Now, to my state of mind while writing this book…
I think of this book as my “second symphony,” not because it was the second novel I wrote–I had written several before it–but because I wrote it in the kind of mood that I hear in Brahms’s second symphony and Tchaikovsky’s second piano concerto.
Brahms labored long and hard on his first symphony, always hearing Beethoven’s 9th thundering behind him. When that first symphony, a great masterpiece in its own right, was finally out of the way, he seemed to revel in the sheer joy of creative freedom evident in his second. It seems to sing for the pure pleasure of singing. It’s as if it was written while the composer was on a well-deserved vacation, which he may well have been.
I hear a similar delight in Tchaikovsky’s second piano concerto, the one so rarely performed, though his first is a war-horse of every symphonic orchestra, or used to be. In this case it’s not so much a question of Tchaikovsky’s getting out from under the deep shadow of the greatness that preceded him as his finally finding full confidence in his own massive talent and allowing himself to enjoy it.

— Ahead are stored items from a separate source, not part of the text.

(* ===== verification/SimpleIns.v ===== *)
(** * Simple instructions: the power-flow interpreter

    Models plc/executer/src/plc_simpleins.c: [plc_exec_simple_instruction],
    which executes consecutive simple instructions with the power flow and the
    program counter in local variables, and the edge detectors it calls.
    The enumeration __PLC_SIMPLE_INS (plc_instruction.h) is a family per
    operation indexed by the element type; [si_code] gives its numbers. *)
From stdpp Require Import base list numbers sets.
From S2P Require Import Prelude Element Machine ParseAddr.

(** ** Instructions *)
Inductive contact : Set := cX | cY | cC | cT | cSM | cM | cS | cLM.
#[global] Instance contact_eq_dec : EqDecision contact.
Proof. solve_decision. Defined.
Inductive simple_ins : Set :=
| SI_LD (c : contact) | SI_LD_EXT (c : contact) | SI_LDI (c : contact) | SI_LDI_EXT (c : contact)
| SI_AND (c : contact) | SI_AND_EXT (c : contact) | SI_ANI (c : contact) | SI_ANI_EXT (c : contact)
| SI_OR (c : contact) | SI_OR_EXT (c : contact) | SI_ORI (c : contact) | SI_ORI_EXT (c : contact)
| SI_OUT (c : contact) | SI_OUT_EXT (c : contact) | SI_SET (c : contact) | SI_SET_EXT (c : contact)
| SI_RST (c : contact) | SI_RST_EXT (c : contact)
| SI_INV | SI_ANB | SI_ORB | SI_MPS | SI_MRD | SI_MPP | SI_NOP | SI_EU | SI_ED
| SI_LDP | SI_LDF | SI_ANDP | SI_ANDF | SI_ORP | SI_ORF | SI_PLP | SI_PLF.
#[global] Instance simple_ins_eq_dec : EqDecision simple_ins.
Proof. solve_decision. Defined.

(** Position of an element type in the opcode of a contact instruction. *)
Definition contact_code (c : contact) : Z :=
  match c with cX => 0 | cY => 1 | cC => 2 | cT => 3 | cSM => 4 | cM => 5 | cS => 6 | cLM => 7 end.
Definition si_code (i : simple_ins) : Z :=
  match i with
  | SI_LD c => 0x10 + contact_code c | SI_LD_EXT c => 0x18 + contact_code c
  | SI_LDI c => 0x20 + contact_code c | SI_LDI_EXT c => 0x28 + contact_code c
  | SI_AND c => 0x30 + contact_code c | SI_AND_EXT c => 0x38 + contact_code c
  | SI_ANI c => 0x40 + contact_code c | SI_ANI_EXT c => 0x48 + contact_code c
  | SI_OR c => 0x50 + contact_code c | SI_OR_EXT c => 0x58 + contact_code c
  | SI_ORI c => 0x60 + contact_code c | SI_ORI_EXT c => 0x68 + contact_code c
  | SI_OUT c => 0x70 + contact_code c | SI_OUT_EXT c => 0x78 + contact_code c
  | SI_SET c => 0x80 + contact_code c | SI_SET_EXT c => 0x88 + contact_code c
  | SI_RST c => 0x90 + contact_code c | SI_RST_EXT c => 0x98 + contact_code c
  | SI_INV => 0xA0 | SI_ANB => 0xA1 | SI_ORB => 0xA2 | SI_MPS => 0xA3 | SI_MRD => 0xA4
  | SI_MPP => 0xA5 | SI_NOP => 0xA6 | SI_EU => 0xA7 | SI_ED => 0xA8
  | SI_LDP => 0xB0 | SI_LDF => 0xB1 | SI_ANDP => 0xB2 | SI_ANDF => 0xB3
  | SI_ORP => 0xB4 | SI_ORF => 0xB5 | SI_PLP => 0xB6 | SI_PLF => 0xB7
  end.

(** The cases of the [switch]. Contacts exist for all eight types, the
    extended form for all but LM; coils for Y, SM and M, and set and reset
    also for LM. [SI_OUT_LM] (0x77) is in the enumeration and has no case. *)
Definition contacts : list contact := [cX; cY; cC; cT; cSM; cM; cS; cLM].
Definition contacts_ext : list contact := [cX; cY; cC; cT; cSM; cM; cS].
Definition si_cases : list simple_ins :=
  (SI_LD <$> contacts) ++ (SI_LD_EXT <$> contacts_ext) ++ (SI_LDI <$> contacts) ++ (SI_LDI_EXT <$> contacts_ext) ++
  (SI_AND <$> contacts) ++ (SI_AND_EXT <$> contacts_ext) ++ (SI_ANI <$> contacts) ++ (SI_ANI_EXT <$> contacts_ext) ++
  (SI_OR <$> contacts) ++ (SI_OR_EXT <$> contacts_ext) ++ (SI_ORI <$> contacts) ++ (SI_ORI_EXT <$> contacts_ext) ++
  (SI_OUT <$> [cY; cSM; cM]) ++ (SI_OUT_EXT <$> [cY; cSM; cM]) ++
  (SI_SET <$> [cY; cSM; cM; cLM]) ++ (SI_SET_EXT <$> [cY; cSM; cM]) ++
  (SI_RST <$> [cY; cSM; cM; cLM]) ++ (SI_RST_EXT <$> [cY; cSM; cM]) ++
  [SI_INV; SI_ANB; SI_ORB; SI_MPS; SI_MRD; SI_MPP; SI_NOP; SI_EU; SI_ED;
   SI_LDP; SI_LDF; SI_ANDP; SI_ANDF; SI_ORP; SI_ORF; SI_PLP; SI_PLF].
Definition si_decode (b : Z) : option simple_ins := List.find (fun i => si_code i =? b) si_cases.

(** ** Edge detectors; the edge number is the word at [env.mcp_PC] *)
Definition edge_number : Mc Z := pc ← get_PC; GET_PU16_DATA pc.
Definition run_eu_ins : Mc unit :=
  lsv_EdgeNum ← edge_number;
  init ← GET_EDGE_INIT_FLAG lsv_EdgeNum;
  if init : bool then
    RST_EDGE_INIT_FLAG lsv_EdgeNum;;
    pf ← GET_POWER_FLOW;
    (if pf : bool then SET_EDGE_VALUE lsv_EdgeNum else RST_EDGE_VALUE lsv_EdgeNum);;
    RST_POWER_FLOW
  else
    pf ← GET_POWER_FLOW;
    if pf : bool then
      v ← GET_EDGE_VALUE lsv_EdgeNum;
      (if v : bool then RST_POWER_FLOW else SET_POWER_FLOW);;
      SET_EDGE_VALUE lsv_EdgeNum
    else RST_EDGE_VALUE lsv_EdgeNum;; RST_POWER_FLOW.
Definition run_ed_ins : Mc unit :=
  lsv_EdgeNum ← edge_number;
  init ← GET_EDGE_INIT_FLAG lsv_EdgeNum;
  if init : bool then
    RST_EDGE_INIT_FLAG lsv_EdgeNum;;
    pf ← GET_POWER_FLOW;
    (if pf : bool then SET_EDGE_VALUE lsv_EdgeNum else RST_EDGE_VALUE lsv_EdgeNum);;
    RST_POWER_FLOW
  else
    pf ← GET_POWER_FLOW;
    if pf : bool then SET_EDGE_VALUE lsv_EdgeNum;; RST_POWER_FLOW
    else
      v ← GET_EDGE_VALUE lsv_EdgeNum;
      (if v : bool then SET_POWER_FLOW else RST_POWER_FLOW);;
      RST_EDGE_VALUE lsv_EdgeNum.
Definition run_eu_p_ins (lsv_charValue : Z) : Mc unit :=
  lsv_EdgeNum ← edge_number;
  init ← GET_EDGE_INIT_FLAG lsv_EdgeNum;
  (if init : bool then RST_EDGE_INIT_FLAG lsv_EdgeNum;; RST_POWER_FLOW
   else v ← GET_EDGE_VALUE lsv_EdgeNum;
        if negb v && truthy lsv_charValue then SET_POWER_FLOW else RST_POWER_FLOW);;
  if truthy lsv_charValue then SET_EDGE_VALUE lsv_EdgeNum else RST_EDGE_VALUE lsv_EdgeNum.
Definition run_ed_f_ins (lsv_charValue : Z) : Mc unit :=
  lsv_EdgeNum ← edge_number;
  init ← GET_EDGE_INIT_FLAG lsv_EdgeNum;
  (if init : bool then RST_EDGE_INIT_FLAG lsv_EdgeNum;; RST_POWER_FLOW
   else v ← GET_EDGE_VALUE lsv_EdgeNum;
        if v && negb (truthy lsv_charValue) then SET_POWER_FLOW else RST_POWER_FLOW);;
  if truthy lsv_charValue then SET_EDGE_VALUE lsv_EdgeNum else RST_EDGE_VALUE lsv_EdgeNum.

(** ** One instruction

    The local variables of the loop; [lsv_charValue] is not initialised
    before the first edge contact has been read. *)
Record si_locals := { llv_InPF : Z; lcp_UcodePC : Z; lsv_charValue : option Z }.
Definition with_pf (pf : Z) (l : si_locals) (len : Z) : si_locals :=
  {| llv_InPF := pf; lcp_UcodePC := lcp_UcodePC l + len; lsv_charValue := lsv_charValue l |}.
Definition pf_bit (b : bool) (pf : Z) : Z := if b then set_pf pf else rst_pf pf.

Definition contact_region (c : contact) : region :=
  match c with cX => X_ELEMENT | cY => Y_ELEMENT | cC => C_ELEMENT | cT => T_ELEMENT
  | cSM => SM_ELEMENT | cM => M_ELEMENT | cS => S_ELEMENT | cLM => LM_ELEMENT end.
Definition read_contact (c : contact) (i : Z) : Mc bool :=
  v ← (match c with
       | cLM => d ← get_nested; plc_get_lm_element_value d i
       | _ => plc_get_bit_element_value (contact_region c) i
       end);
  mret (truthy v).
Definition write_coil (c : contact) (i v : Z) : Mc unit :=
  match c with
  | cLM => d ← get_nested; plc_set_lm_element_value d i v
  | _ => plc_set_bit_element_value (contact_region c) i v
  end.
(** The element number: the low byte of a short instruction; of an extended
    one, a 12-bit page and a byte. *)
Definition short_index (pc : Z) : Mc Z := GET_PU8_DATA pc.
Definition ext_index (pc : Z) : Mc Z :=
  h ← GET_PU16_DATA (pc + 2); b ← GET_PU8_DATA pc; mret (u16 (Z.shiftl h 4 + b)).

Section groups.
Variables (c : contact) (index : Z -> Mc Z) (len : Z) (l : si_locals).
Let pf := llv_InPF l.
Let pc := lcp_UcodePC l.
Definition si_ld (neg : bool) : Mc si_locals :=
  i ← index pc; b ← read_contact c i; mret (with_pf (pf_bit (xorb neg b) (push_pf pf)) l len).
Definition si_and (neg : bool) : Mc si_locals :=
  if get_pf pf then
    i ← index pc; b ← read_contact c i;
    mret (with_pf (if xorb neg b then pf else rst_pf pf) l len)
  else mret (with_pf pf l len).
Definition si_or (neg : bool) : Mc si_locals :=
  if negb (get_pf pf) then
    i ← index pc; b ← read_contact c i;
    mret (with_pf (if xorb neg b then set_pf pf else pf) l len)
  else mret (with_pf pf l len).
Definition si_out : Mc si_locals :=
  i ← index pc; write_coil c i (if get_pf pf then 1 else 0);; mret (with_pf pf l len).
Definition si_put (v : Z) : Mc si_locals :=
  i ← index pc; when (get_pf pf) (write_coil c i v);; mret (with_pf pf l len).
End groups.

(** The instructions on the power flow alone. *)
Definition si_stack (i : simple_ins) (l : si_locals) : Mc si_locals :=
  let pf := llv_InPF l in
  match i with
  | SI_INV => mret (with_pf (Z.lxor pf 1) l 2)
  | SI_ANB => mret (with_pf (Z.shiftr (if Z.land pf 3 =? 3 then pf else Z.land pf 0xFFFFFFFC) 1) l 2)
  | SI_ORB => mret (with_pf (Z.shiftr (if Z.land pf 3 =? 0 then pf else Z.lor pf 2) 1) l 2)
  | SI_MPS =>
      modify (fun s => with_OutPF (u32 (Z.shiftl (mlv_OutPF (env s)) 1)) s);;
      modify (fun s => with_OutPF (Z.lor (mlv_OutPF (env s)) (Z.land pf 1)) s);;
      mret (with_pf pf l 2)
  | SI_MRD => o ← gets (fun s => mlv_OutPF (env s)); mret (with_pf (pf_bit (get_pf o) pf) l 2)
  | SI_MPP =>
      o ← gets (fun s => mlv_OutPF (env s));
      modify (fun s => with_OutPF (Z.shiftr (mlv_OutPF (env s)) 1) s);;
      mret (with_pf (pf_bit (get_pf o) pf) l 2)
  | _ => mret (with_pf pf l 2)
  end.

(** The instructions that hand the power flow to an edge detector through
    [ltp_RunEnv]; [off] is where the edge number stands. *)
Definition via_env (l : si_locals) (pf off len : Z) (m : Mc unit) : Mc si_locals :=
  modify (with_InPF pf);; set_PC (lcp_UcodePC l + off);; m;;
  pf' ← gets (fun s => mlv_InPF (env s)); mret (with_pf pf' l len).
(** [lcv_Ret = get_char_in_simpleIns(...)]: the code is ignored and an
    unreadable operand leaves the old value. *)
Definition edge_char (l : si_locals) : Mc si_locals :=
  rv ← get_char_in_simpleIns (lcp_UcodePC l);
  mret {| llv_InPF := llv_InPF l; lcp_UcodePC := lcp_UcodePC l;
          lsv_charValue := match rv.2 with Some v => Some v | None => lsv_charValue l end |}.
Definition edge_contact (l : si_locals) (pf : Z) (run : Z -> Mc unit) : Mc si_locals :=
  l' ← edge_char l; v ← of_option (lsv_charValue l'); via_env l' pf 4 6 (run v).
Definition edge_pulse (l : si_locals) (run : Mc unit) : Mc si_locals :=
  l' ← via_env l (llv_InPF l) 4 6 run;
  save_char_in_simpleIns (lcp_UcodePC l) (if get_pf (llv_InPF l') then 1 else 0);;
  mret l'.
Definition si_edge (i : simple_ins) (l : si_locals) : Mc si_locals :=
  let pf := llv_InPF l in
  match i with
  | SI_EU => via_env l pf 2 4 run_eu_ins
  | SI_ED => via_env l pf 2 4 run_ed_ins
  | SI_LDP => edge_contact l (push_pf pf) run_eu_p_ins
  | SI_LDF => edge_contact l (push_pf pf) run_ed_f_ins
  | SI_ANDP => if get_pf pf then edge_contact l pf run_eu_p_ins else mret (with_pf pf l 6)
  | SI_ANDF => if get_pf pf then edge_contact l pf run_ed_f_ins else mret (with_pf pf l 6)
  | SI_ORP => if negb (get_pf pf) then edge_contact l pf run_eu_p_ins else mret (with_pf pf l 6)
  | SI_ORF => if negb (get_pf pf) then edge_contact l pf run_ed_f_ins else mret (with_pf pf l 6)
  | SI_PLP => edge_pulse l run_eu_ins
  | SI_PLF => edge_pulse l run_ed_ins
  | _ => si_stack i l
  end.

(** The families of cases. *)
Section families.
Variables (c : contact) (l : si_locals).
Definition exec_LD : Mc si_locals := si_ld c short_index 2 l false.
Definition exec_LD_EXT : Mc si_locals := si_ld c ext_index 4 l false.
Definition exec_LDI : Mc si_locals := si_ld c short_index 2 l true.
Definition exec_LDI_EXT : Mc si_locals := si_ld c ext_index 4 l true.
Definition exec_AND : Mc si_locals := si_and c short_index 2 l false.
Definition exec_AND_EXT : Mc si_locals := si_and c ext_index 4 l false.
Definition exec_ANI : Mc si_locals := si_and c short_index 2 l true.
Definition exec_ANI_EXT : Mc si_locals := si_and c ext_index 4 l true.
Definition exec_OR : Mc si_locals := si_or c short_index 2 l false.
Definition exec_OR_EXT : Mc si_locals := si_or c ext_index 4 l false.
Definition exec_ORI : Mc si_locals := si_or c short_index 2 l true.
Definition exec_ORI_EXT : Mc si_locals := si_or c ext_index 4 l true.
Definition exec_OUT : Mc si_locals := si_out c short_index 2 l.
Definition exec_OUT_EXT : Mc si_locals := si_out c ext_index 4 l.
Definition exec_SET : Mc si_locals := si_put c short_index 2 l 1.
Definition exec_SET_EXT : Mc si_locals := si_put c ext_index 4 l 1.
Definition exec_RST : Mc si_locals := si_put c short_index 2 l 0.
Definition exec_RST_EXT : Mc si_locals := si_put c ext_index 4 l 0.
End families.

Definition si_exec (i : simple_ins) (l : si_locals) : Mc si_locals :=
  match i with
  | SI_LD c => exec_LD c l
  | SI_LD_EXT c => exec_LD_EXT c l
  | SI_LDI c => exec_LDI c l
  | SI_LDI_EXT c => exec_LDI_EXT c l
  | SI_AND c => exec_AND c l
  | SI_AND_EXT c => exec_AND_EXT c l
  | SI_ANI c => exec_ANI c l
  | SI_ANI_EXT c => exec_ANI_EXT c l
  | SI_OR c => exec_OR c l
  | SI_OR_EXT c => exec_OR_EXT c l
  | SI_ORI c => exec_ORI c l
  | SI_ORI_EXT c => exec_ORI_EXT c l
  | SI_OUT c => exec_OUT c l
  | SI_OUT_EXT c => exec_OUT_EXT c l
  | SI_SET c => exec_SET c l
  | SI_SET_EXT c => exec_SET_EXT c l
  | SI_RST c => exec_RST c l
  | SI_RST_EXT c => exec_RST_EXT c l
  | _ => si_edge i l
  end.

(** ** The loop *)
Definition si_finish (l : si_locals) : Mc unit :=
  modify (with_InPF (llv_InPF l));; set_PC (lcp_UcodePC l).
Definition si_step (l : si_locals) : Mc (si_locals + Z) :=
  w ← GET_PU16_DATA (lcp_UcodePC l);
  if w <? 0xE000 then
    mod_sys (with_BackupUserPc (lcp_UcodePC l));;
    op ← GET_PU8_DATA (lcp_UcodePC l + 1);
    match si_decode op with
    | Some i => l' ← si_exec i l; mret (inl l')
    | None => si_finish l;; mret (inr ERR_ILLEGAL_INSTRCTION)
    end
  else si_finish l;; mret (inr pdPASS).
Definition plc_exec_simple_instruction (fuel : nat) : Mc Z :=
  e ← gets env;
  loop fuel si_step {| llv_InPF := mlv_InPF e; lcp_UcodePC := mcp_PC e; lsv_charValue := None |}.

I remember writing some chapters of Song of the Mockingbird in Prospect Park seated at one of the deserted picnic benches near the children’s playground. It was autumn, this time of year, chilly but sunny and pleasant to be out of doors. I too was in a relaxed, happy frame of mind, as sure of my story-telling abilities as I am ever likely to be and delighting in the pure pleasure of recording each new line of narrative or dialogue in longhand on yellow legal-size paper. Something must have happened to give me that wonderful mental freedom and creative confidence–it may have been the period when I had an agent enthusiastically shopping around the novel I had completed before this one. I don’t really recall. What I do remember is the sense of working at the very top of my abilities and enjoying every minute of it.
Which is not to say this book is the best thing I have written, or to make any judgment of what I did or did not achieve with it. I can’t make that call, and in any case authors always think their last book, in my case My Bess (which also has a middle-aged woman as the main character, come to think of it), though my readers seem to prefer Look at Me Now, if sales are any indication. After a book is done, the author is just another reader, after all. What’s special to me about Song of the Mockingbird, though (all an author’s works are special to her/him in some sense, just as, to restate the cliche, each child is special to a parent), is that sense I had for the first time of being up to the challenge of writing a “real,” i.e. old-fashioned, multi-plot narrative like the Big Boys and Girls did back when the novel was the world’s greatest and most popular art form. That and the way the writing flowed as easily as the pencil did across the lined yellow paper as autumn leaves fluttered to the ground around me.